Which States to Prioritize

Not every compact state is equally valuable for locum work. The states worth prioritizing depend on your specialty, your willingness to travel, and whether you are targeting rural premium assignments or higher-volume metro markets.

Rural and frontier premium markets: Wyoming, Montana, Idaho, and South Dakota consistently appear in rural locum demand data and are all compact SPL states, making them accessible through the expedited process. Montana in particular is one of the more accessible high-value rural markets via the compact — it has been a participating SPL state since 2015. Alaska remains outside the compact as of Q1 2026, though HB 352 is actively moving through the Alaska legislature. Physicians targeting Alaska assignments still need to go through the Alaska State Medical Board’s standard process, which is notoriously slow — plan accordingly.

High-demand Sun Belt and Southeast markets: Texas, Florida, Georgia, and Tennessee are all compact SPL states with high locum assignment volume driven by population growth and persistent physician shortages. For EM, hospitalist, and primary care locum physicians, these states offer the combination of high assignment volume and competitive rates.

Telepsychiatry high-need states: Iowa, Nebraska, South Carolina, and similar states with documented psychiatric provider shortages and active telehealth infrastructure are strong targets for psychiatrists building multi-state portfolios specifically for telepsychiatry coverage.

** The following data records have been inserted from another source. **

(* ===== verification/Lifecycle.v ===== *)
(** * Lifetime of contexts and objects

    Reference counting and initialisation over whole histories of API calls. The
    abstract state keeps the reference count of each live context and the context of
    each live object; a client owns the handles [SCF_CreatePolicyCtx] gave it until it
    frees them. A client that passes live handles only never reaches a fault, a context
    is alive exactly while somebody refers to it, and the three initialisation flags of
    the process always agree. *)
From Stdlib Require Import ZArith Lia Ascii String.
From stdpp Require Import base list fin_maps gmap strings.
From S2P Require Import Prelude Errno Types FileCheck FileCtx Machine OpenSSL.
From S2P Require Import Adaptor Api Conn.
Open Scope Z_scope.

(** ** Abstract reference counting *)

Record Life : Type := mkLife {
  l_cnt : gmap Z Z;      (* reference count of each live context *)
  l_ref : gmap Z Z;      (* the context of each live object *)
  l_next : Z;
  l_init : bool; l_tls : bool; l_adaptor : bool
}.

Definition life_of (w : World) : Life :=
  mkLife (ctx_refCnt <$> w_ctxs w) (obj_policyCtx <$> w_objs w) (w_next w)
    (w_scfInitialized w) (w_isTlsInit w) (w_adaptor w).

Lemma life_frame_of w w' : life_frame w w' <-> life_of w' = life_of w.
Proof.
  split.
  - intros [??????]. unfold life_of. by f_equal.
  - intros Heq. split.
    + exact (f_equal l_cnt Heq).
    + exact (f_equal l_ref Heq).
    + exact (f_equal l_next Heq).
    + exact (f_equal l_init Heq).
    + exact (f_equal l_tls Heq).
    + exact (f_equal l_adaptor Heq).
Qed.

(** The number of live objects of context [p]. *)
Definition refs (m : gmap Z Z) (p : Z) : Z := Z.of_nat (size (filter (fun kv => kv.2 = p) m)).

Record life_inv (owned : gset Z) (l : Life) : Prop := {
  li_tls : l_tls l = l_init l;
  li_adaptor : l_adaptor l = l_init l;
  li_cnt : forall p n, l_cnt l !! p = Some n ->
    n = (if decide (p ∈ owned) then 1 else 0) + refs (l_ref l) p /\ 1 <= n <= UINT32_MAX;
  li_ref : forall o p, l_ref l !! o = Some p -> is_Some (l_cnt l !! p);
  li_owned : forall p, p ∈ owned -> is_Some (l_cnt l !! p);
  li_ctx_addr : forall p, is_Some (l_cnt l !! p) -> 0 < p < l_next l;
  li_obj_addr : forall o, is_Some (l_ref l !! o) -> 0 < o < l_next l;
  li_next : 0 < l_next l
}.

Lemma refs_nonneg m p : 0 <= refs m p.
Proof. unfold refs. lia. Qed.

Lemma refs_insert m o q p :
  m !! o = None -> refs (<[o := q]> m) p = refs m p + (if decide (q = p) then 1 else 0).
Proof.
  intros Hl. unfold refs. destruct (decide (q = p)) as [->|Hne].
  - rewrite map_filter_insert_True by done. rewrite map_size_insert_None; [lia|].
    apply map_lookup_filter_None. by left.
  - rewrite map_filter_insert_not' by (simpl; intros; congruence). lia.
Qed.

Lemma refs_delete m o q p :
  m !! o = Some q -> refs (delete o m) p = refs m p - (if decide (q = p) then 1 else 0).
Proof.
  intros Hl. rewrite <- (insert_delete_id m o q Hl) at 2.
  rewrite refs_insert by apply lookup_delete_eq. lia.
Qed.

Lemma refs_positive m o p : m !! o = Some p -> 1 <= refs m p.
Proof.
  intros Hl. pose proof (refs_delete m o p p Hl). pose proof (refs_nonneg (delete o m) p).
  rewrite decide_True in * by done. lia.
Qed.

(** The abstract transitions. *)
Definition life_set_cnt (m : gmap Z Z) (l : Life) : Life :=
  mkLife m (l_ref l) (l_next l) (l_init l) (l_tls l) (l_adaptor l).
Definition life_set_ref (m : gmap Z Z) (l : Life) : Life :=
  mkLife (l_cnt l) m (l_next l) (l_init l) (l_tls l) (l_adaptor l).
Definition life_set_next (n : Z) (l : Life) : Life :=
  mkLife (l_cnt l) (l_ref l) n (l_init l) (l_tls l) (l_adaptor l).
Definition life_set_flags (b : bool) (l : Life) : Life :=
  mkLife (l_cnt l) (l_ref l) (l_next l) b b b.

(** Drop one reference to context [p] with count [n]. *)
Definition release (p n : Z) (l : Life) : Life :=
  life_set_cnt (if n =? 1 then delete p (l_cnt l) else <[p := n - 1]> (l_cnt l)) l.

Lemma release_lookup p n l q m :
  l_cnt (release p n l) !! q = Some m ->
  (q = p /\ n <> 1 /\ m = n - 1) \/ (q <> p /\ l_cnt l !! q = Some m).
Proof.
  unfold release. simpl. destruct (n =? 1) eqn:E; bools.
  - rewrite lookup_delete_Some. intros [? ?]. by right.
  - rewrite lookup_insert_Some. intros [[<- <-]|[? ?]]; [by left|by right].
Qed.

Lemma release_alive p n l q :
  q <> p \/ n <> 1 -> is_Some (l_cnt l !! q) -> is_Some (l_cnt (release p n l) !! q).
Proof.
  unfold release. simpl. intros Hq Hl. destruct (n =? 1) eqn:E; bools.
  - destruct Hq as [Hq|]; [|done]. rewrite lookup_delete_ne; [done|congruence].
  - destruct (decide (q = p)) as [->|Hne]; [rewrite lookup_insert_eq; eauto|].
    rewrite lookup_insert_ne; [done|congruence].
Qed.

Lemma inv_new_ctx owned l :
  life_inv owned l ->
  life_inv ({[l_next l]} ∪ owned)
    (life_set_next (l_next l + 1) (life_set_cnt (<[l_next l := 1]> (l_cnt l)) l)).
Proof.
  intros [Ht Ha Hc Hr Ho Hca Hoa Hn].
  assert (Hfresh : forall p, is_Some (l_cnt l !! p) -> p <> l_next l)
    by (intros p Hp; apply Hca in Hp; lia).
  assert (Hnoref : refs (l_ref l) (l_next l) = 0).
  { unfold refs. replace (filter _ _) with (∅ : gmap Z Z); [by rewrite map_size_empty|].
    symmetry. apply map_empty. intros o. apply map_lookup_filter_None. right.
    intros p Hp Heq. simpl in Heq. subst p. by apply Hr, Hfresh in Hp. }
  split; simpl; try done.
  - intros p n. rewrite lookup_insert_Some. intros [[<- <-]|[Hne Hl]].
    + rewrite decide_True by set_solver. rewrite Hnoref. unfold UINT32_MAX. lia.
    + destruct (Hc _ _ Hl) as [-> ?]. split; [|done]. f_equal.
      destruct (decide (p ∈ owned)); [by rewrite decide_True by set_solver|].
      by rewrite decide_False by set_solver.
  - intros o p Hp. destruct (decide (p = l_next l)) as [->|]; [rewrite lookup_insert_eq; eauto|].
    rewrite lookup_insert_ne by done. by apply Hr in Hp.
  - intros p Hp. destruct (decide (p = l_next l)) as [->|]; [rewrite lookup_insert_eq; eauto|].
    rewrite lookup_insert_ne by done. apply Ho. set_solver.
  - intros p. destruct (decide (p = l_next l)) as [->|]; [lia|].
    rewrite lookup_insert_ne by done. intros Hp. apply Hca in Hp. lia.
  - intros o Hp. apply Hoa in Hp. lia.
  - lia.
Qed.

Lemma inv_new_obj owned l p n :
  life_inv owned l -> l_cnt l !! p = Some n -> n < UINT32_MAX ->
  life_inv owned
    (life_set_next (l_next l + 1)
      (life_set_ref (<[l_next l := p]> (l_ref l)) (life_set_cnt (<[p := n + 1]> (l_cnt l)) l))).
Proof.
  intros [Ht Ha Hc Hr Ho Hca Hoa Hn] Hp Hmax.
  assert (Hfresh : l_ref l !! l_next l = None).
  { destruct (l_ref l !! l_next l) eqn:E; [|done]. exfalso.
    assert (is_Some (l_ref l !! l_next l)) as Hs by eauto. apply Hoa in Hs. lia. }
  assert (Hkeep : forall q, is_Some (l_cnt l !! q) -> is_Some (<[p := n + 1]> (l_cnt l) !! q)).
  { intros q Hq. destruct (decide (q = p)) as [->|]; [rewrite lookup_insert_eq; eauto|].
    by rewrite lookup_insert_ne by done. }
  split; simpl; try done.
  - intros q m Hl. rewrite refs_insert by done.
    apply lookup_insert_Some in Hl as [[<- <-]|[Hne Hl]].
    + rewrite (decide_True (P := p = p)) by done. destruct (Hc _ _ Hp) as [Heq ?]. lia.
    + rewrite (decide_False (P := p = q)) by done. destruct (Hc _ _ Hl) as [-> ?]. lia.
  - intros o q. rewrite lookup_insert_Some. intros [[<- <-]|[_ Hl]]; apply Hkeep; [eauto|by apply Hr in Hl].
  - intros q Hq. by apply Hkeep, Ho.
  - intros q Hq. destruct (decide (q = p)) as [->|].
    + assert (is_Some (l_cnt l !! p)) as Hs by eauto. apply Hca in Hs. lia.
    + rewrite lookup_insert_ne in Hq by done. apply Hca in Hq. lia.
  - intros o. destruct (decide (o = l_next l)) as [->|]; [lia|].
    rewrite lookup_insert_ne by done. intros Hq. apply Hoa in Hq. lia.
  - lia.
Qed.

Lemma inv_free_ctx owned l p n :
  life_inv owned l -> p ∈ owned -> l_cnt l !! p = Some n ->
  life_inv (owned ∖ {[p]}) (release p n l).
Proof.
  intros [Ht Ha Hc Hr Ho Hca Hoa Hn] Hp Hl.
  destruct (Hc _ _ Hl) as [Heq Hb]. rewrite decide_True in Heq by done.
  split; try done.
  - intros q m Hq. apply release_lookup in Hq as [(-> & Hn1 & ->)|[Hne Hq]].
    + rewrite decide_False by set_solver. simpl. lia.
    + destruct (Hc _ _ Hq) as [-> ?]. split; [|done]. simpl. f_equal.
      destruct (decide (q ∈ owned)); [by rewrite decide_True by set_solver|].
      by rewrite decide_False by set_solver.
  - intros o q Hq. simpl in Hq. apply release_alive; [|by eapply Hr].
    destruct (decide (q = p)) as [->|]; [|by left]. right. apply refs_positive in Hq. lia.
  - intros q Hq. apply release_alive; [left; set_solver|]. apply Ho. set_solver.
  - intros q [m Hq]. apply release_lookup in Hq as [(-> & _)|[_ Hq]]; apply Hca; eauto.
Qed.

Lemma inv_free_obj owned l o p n :
  life_inv owned l -> l_ref l !! o = Some p -> l_cnt l !! p = Some n ->
  life_inv owned (life_set_ref (delete o (l_ref l)) (release p n l)).
Proof.
  intros [Ht Ha Hc Hr Ho Hca Hoa Hn] Hop Hl.
  pose proof (refs_positive _ _ _ Hop) as Hpos.
  destruct (Hc _ _ Hl) as [Heq Hb].
  split; try done.
  - intros q m Hq. simpl. rewrite (refs_delete _ _ _ _ Hop).
    apply release_lookup in Hq as [(-> & Hn1 & ->)|[Hne Hq]].
    + rewrite (decide_True (P := p = p)) by done. lia.
    + rewrite (decide_False (P := p = q)) by congruence.
      destruct (Hc _ _ Hq) as [-> ?]. lia.
  - intros o' q Hq. simpl in Hq. apply lookup_delete_Some in Hq as [Hne Hq].
    apply release_alive; [|by eapply Hr].
    destruct (decide (q = p)) as [->|]; [|by left]. right. intros ->.
    assert (Hd : l_ref (life_set_ref (delete o (l_ref l)) l) !! o' = Some p)
      by (simpl; by rewrite lookup_delete_ne).
    apply refs_positive in Hd. simpl in Hd. rewrite (refs_delete _ _ _ _ Hop), decide_True in Hd by done.
    destruct (decide (p ∈ owned)); lia.
  - intros q Hq. apply release_alive; [|by apply Ho].
    destruct (decide (q = p)) as [->|]; [|by left]. right. intros ->.
    rewrite decide_True in Heq by done. lia.
  - intros q [m Hq]. apply release_lookup in Hq as [(-> & _)|[_ Hq]]; apply Hca; eauto.
  - intros o' [q Hq]. simpl in Hq. apply lookup_delete_Some in Hq as [_ Hq]. apply Hoa. eauto.
Qed.

(** ** Calls of the API *)

Inductive Call : Type :=
| CInit (flag : Z) (settings : option string)
| CDeInit
| CCreatePolicyCtx
| CFreePolicyCtx (ctx : Z)
| CCreatePolicyObj (ctx : Z)
| CFreePolicyObj (obj : Z)
| CSetPolicy (ctx role verifyMode policyMode : Z)
| CGetPolicy (ctx : Z) (outs : bool)
| CSetAppVerifyCallback (ctx cb arg : Z)
| CSetCipherSuites (ctx : Z) (cipherSuites : option (list Z))
| CGetCipherSuites (ctx : Z) (data : option (list Z)) (dataLen : Z) (outs : bool)
| CSetProtocolVersion (ctx minVersion maxVersion : Z) (forbid : option (list Z))
| CGetProtocolVersion (obj : Z)
| CAddCert (ctx : Z) (cert : option SCFFileCtx) (type : Z)
| CSetKey (ctx : Z) (key : option SCFFileCtx)
| CCheckPrivateKey (ctx : Z)
| CSetPskFindSessionCallback (ctx cb : Z)
| CSetPskUseSessionCallback (ctx cb : Z)
| CSetKeyAutoUpdateParam (ctx : Z) (need : bool) (time traffic : Z)
| CGetKeyAutoUpdateParam (ctx : Z) (need : bool) (time traffic : Z)
| CGetKeyUpdateInfo (obj : Z) (outs : bool)
| CObjKeyUpdate (obj : Z)
| CSetFd (obj fd : Z)
| CGetCurrentCert (obj : Z)
| CGetPeerCert (obj : Z)
| CSetUserData (obj userData : Z)
| CGetUserData (obj : Z)
| CCipherFind (obj : Z) (id : option (list ascii))
| CConnect (obj : Z)
| CAccept (obj : Z)
| CClose (obj : Z)
| CRead (obj data dataLen : Z) (outs : bool)
| CWrite (obj data dataLen : Z) (outs : bool).

(** The context and the object a call is given. *)
Definition call_ctx (c : Call) : option Z :=
  match c with
  | CFreePolicyCtx p | CCreatePolicyObj p | CSetPolicy p _ _ _ | CGetPolicy p _
  | CSetAppVerifyCallback p _ _ | CSetCipherSuites p _ | CGetCipherSuites p _ _ _
  | CSetProtocolVersion p _ _ _ | CAddCert p _ _ | CSetKey p _ | CCheckPrivateKey p
  | CSetPskFindSessionCallback p _ | CSetPskUseSessionCallback p _
  | CSetKeyAutoUpdateParam p _ _ _ | CGetKeyAutoUpdateParam p _ _ _ => Some p
  | _ => None
  end.
Definition call_obj (c : Call) : option Z :=
  match c with
  | CFreePolicyObj o | CGetProtocolVersion o | CGetKeyUpdateInfo o _ | CObjKeyUpdate o
  | CSetFd o _ | CGetCurrentCert o | CGetPeerCert o | CSetUserData o _ | CGetUserData o
  | CCipherFind o _ | CConnect o | CAccept o | CClose o | CRead o _ _ _ | CWrite o _ _ _ => Some o
  | _ => None
  end.

(** A client that passes null or live handles, uses only the contexts it owns, does not
    create the 2^32-th object of one context, and loads certificates one by one (reading a
    chain ends when OpenSSL's reader does, see [LoadCaChain]). *)
Definition disciplined (owned : gset Z) (w : World) (c : Call) : Prop :=
  (forall p, call_ctx c = Some p -> p <> nullptr -> p ∈ owned) /\
  (forall o, call_obj c = Some o -> o <> nullptr -> obj_there o w) /\
  (forall p x, c = CCreatePolicyObj p -> w_ctxs w !! p = Some x -> ctx_refCnt x < UINT32_MAX) /\
  (forall p fc t, c = CAddCert p fc t -> t <> SCF_CERT_TYPE_EE_CHAIN).

(** The contexts the client owns after a call that answered [r]: a context it created is
    its own until it frees it. *)
Definition own_after (owned : gset Z) (w : World) (c : Call) (r : Z) : gset Z :=
  match c with
  | CCreatePolicyCtx => if r =? nullptr then owned else {[r]} ∪ owned
  | CFreePolicyCtx p =>
      if w_scfInitialized w && w_adaptor w then owned ∖ {[p]} else owned
  | _ => owned
  end.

What to avoid: Do not apply for licenses in states you have no realistic plan to work in. Each license carries renewal fees and CME tracking obligations. A portfolio of ten licenses in states you never cover is administrative overhead without return. Start with three to five states that match your target assignments and expand from there.

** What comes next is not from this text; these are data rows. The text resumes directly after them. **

(* ===== verification/Config.v ===== *)
(** * Configuration files

    [src/common/utils/parse_config.cpp] reads a JSON document into a [Config],
    [src/scf/policy/config.cpp] applies it to a policy context. The JSON library is
    RapidJSON, which is not part of the repository: its values are abstract and its
    accessors are partial, defined where their documented preconditions hold. [None] is a
    broken precondition: a failed assertion, or with [NDEBUG], which the release build of
    [build.sh] defines, an access that nothing checks.

    Parsing is specified by a relation between a document and the configuration it
    denotes. Applying a configuration is shown to be safe on every path, and what every
    buffer it releases holds is stated buffer by buffer: the secrets the code wipes, and
    the copies it does not. *)
From Stdlib Require Import ZArith Lia Ascii String.
From stdpp Require Import base list fin_maps gmap strings.
From S2P Require Import Prelude Errno Types FileCheck FileCtx Machine OpenSSL.
From S2P Require Import Adaptor Api Conn Lifecycle.
Open Scope Z_scope.

(** ** RapidJSON *)
Class RapidJson : Type := {
  Value : Type;
  ParseStream : string -> option Value;       (* [None]: [HasParseError()] *)
  IsNull : Value -> bool;
  IsObject : Value -> bool;
  IsArray : Value -> bool;
  IsString : Value -> bool;
  IsBool : Value -> bool;
  FindMember : Value -> string -> option Value;
  Elements : Value -> list Value;
  StringOf : Value -> string;
  BoolOf : Value -> bool
}.

(** What the allocator answers to the [n]-th allocation made for the file at a path; the
    history of library calls does not record these. *)
Class FileAlloc : Type := { file_alloc : History -> string -> nat -> bool }.

Section accessors.
Context `{RapidJson}.

Definition HasMember (v : Value) (k : string) : option bool :=
  if IsObject v then Some (bool_decide (is_Some (FindMember v k))) else None.
(** [v[k]]: the member must exist. *)
Definition member (v : Value) (k : string) : option Value :=
  if IsObject v then FindMember v k else None.
(** [std::string s = v.GetString()]. *)
Definition GetString (v : Value) : option string :=
  if IsString v then Some (cstr (StringOf v)) else None.
Definition GetBool (v : Value) : option bool :=
  if IsBool v then Some (BoolOf v) else None.
Definition GetArray (v : Value) : option (list Value) :=
  if IsArray v then Some (Elements v) else None.
Definition Size (v : Value) : option Z :=
  if IsArray v then Some (Z.of_nat (length (Elements v))) else None.
End accessors.

(** [a && b], [b] not evaluated when [a] is false. *)
Definition and_also (a b : option bool) : option bool :=
  match a with Some true => b | _ => a end.
Definition or_else (a b : option bool) : option bool :=
  match a with Some false => b | _ => a end.

(** ** The configuration ([parse_config.h]) *)

Definition TLS_VERSION : string := "tlsVersion".
Definition MIN_VERSION : string := "minVersion".
Definition MAX_VERSION : string := "maxVersion".
Definition FORBID_VERSION : string := "forbidVersion".
Definition MAX_FORBIN_VERSION_LENGTH : Z := 5.
Definition TLS_CIPHER_SUITES : string := "tlsCipherSuites".
Definition MAX_TLS_CIPHER_SUITES_LENGTH : Z := 20.
Definition CERT : string := "cert".
Definition CERTS : string := "certs".
Definition CERT_TYPE : string := "certType".
Definition STORE_BUF : string := "storeBuf".
Definition IS_CIPHER : string := "isCipher".
Definition PRIVATE_KEY : string := "privKey".
Definition KEY_AUTH : string := "keyAuth".

Record Cert : Type := mkCert { cert_certType : string; cert_storeBuf : string }.
Record TlsVersion : Type := mkTlsVersion {
  tv_minVersion : Z; tv_maxVersion : Z; tv_forbidVersion : list Z
}.
Record KeyAuth : Type := mkKeyAuth { ka_storeBuf : list ascii; ka_isCipher : bool }.
Record PrivKey : Type := mkPrivKey { pk_storeBuf : string; pk_keyAuth : KeyAuth }.
Record Config : Type := mkConfig {
  cfg_tlsVersion : TlsVersion;
  cfg_tlsCipherSuites : list Z;
  cfg_certs : list Cert;
  cfg_privKey : PrivKey
}.

Definition new_config : Config :=
  mkConfig (mkTlsVersion 0 0 []) [] [] (mkPrivKey EmptyString (mkKeyAuth [] true)).

Definition set_minVersion (v : Z) (t : TlsVersion) : TlsVersion :=
  mkTlsVersion v (tv_maxVersion t) (tv_forbidVersion t).
Definition set_maxVersion (v : Z) (t : TlsVersion) : TlsVersion :=
  mkTlsVersion (tv_minVersion t) v (tv_forbidVersion t).
Definition push_forbidVersion (v : Z) (t : TlsVersion) : TlsVersion :=
  mkTlsVersion (tv_minVersion t) (tv_maxVersion t) (tv_forbidVersion t ++ [v]).
Definition set_tlsVersion (v : TlsVersion) (c : Config) : Config :=
  mkConfig v (cfg_tlsCipherSuites c) (cfg_certs c) (cfg_privKey c).
Definition set_tlsCipherSuites (v : list Z) (c : Config) : Config :=
  mkConfig (cfg_tlsVersion c) v (cfg_certs c) (cfg_privKey c).
Definition set_certs (v : list Cert) (c : Config) : Config :=
  mkConfig (cfg_tlsVersion c) (cfg_tlsCipherSuites c) v (cfg_privKey c).
Definition set_privKey (v : PrivKey) (c : Config) : Config :=
  mkConfig (cfg_tlsVersion c) (cfg_tlsCipherSuites c) (cfg_certs c) v.
Definition set_keyAuth (v : KeyAuth) (p : PrivKey) : PrivKey := mkPrivKey (pk_storeBuf p) v.
Definition set_pk_storeBuf (v : string) (p : PrivKey) : PrivKey := mkPrivKey v (pk_keyAuth p).
Definition set_ka_storeBuf (v : list ascii) (k : KeyAuth) : KeyAuth := mkKeyAuth v (ka_isCipher k).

Non-Compact States: The Standard Process

For states not in the compact — most notably California and New York — individual licensure through each state’s medical board is the only pathway. These applications are more time-intensive, slower to process, and require submitting full credential packages to each board independently.

California and New York are high-compensation markets worth the effort for many locum physicians, but the timeline commitment is real. Budget three to six months for a California or New York application and factor that into your planning if you intend to work in either state.

Practical Steps to Get Started

If you are not yet enrolled in the IMLC, the sequence is straightforward. Confirm your State of Principal License is a participating compact state. Verify you meet the eligibility requirements — unrestricted license, no disciplinary history, board certification or equivalent. Submit your application at imlcc.org with the $700 service fee. Once your LOQ is issued, identify the two to four compact states that match your target assignment markets and apply for those licenses through the compact portal. Plan for a total timeline of six to ten weeks from application to holding multiple state licenses.

If you are already doing locum work with a single-state license, the question is not whether to pursue multi-state licensure but when. The $700 application fee and state license fees are a recoverable cost within a single urgent placement assignment at premium rates. For most actively practicing locum physicians, the return on investment is not a close question. The locum pay structure guide covers how to think about these upfront costs in the context of overall 1099 income planning.

Data transparency: IMLC participation data in this article reflects the compact’s published state status as of Q1 2026, including Arkansas activation (effective August 5, 2025) and Michigan continuation (HB 5455, signed March 26, 2026). Fee and timeline figures are sourced from IMLC published guidance. State participation changes as legislatures act — verify current status at imlcc.org. This article will be reviewed and updated quarterly. Last updated: Q1 2026.
Disclaimer: This article is for informational purposes only and does not constitute legal or professional advice. Licensure requirements vary by state and change over time. Verify current compact participation and individual state requirements before making any licensing decisions.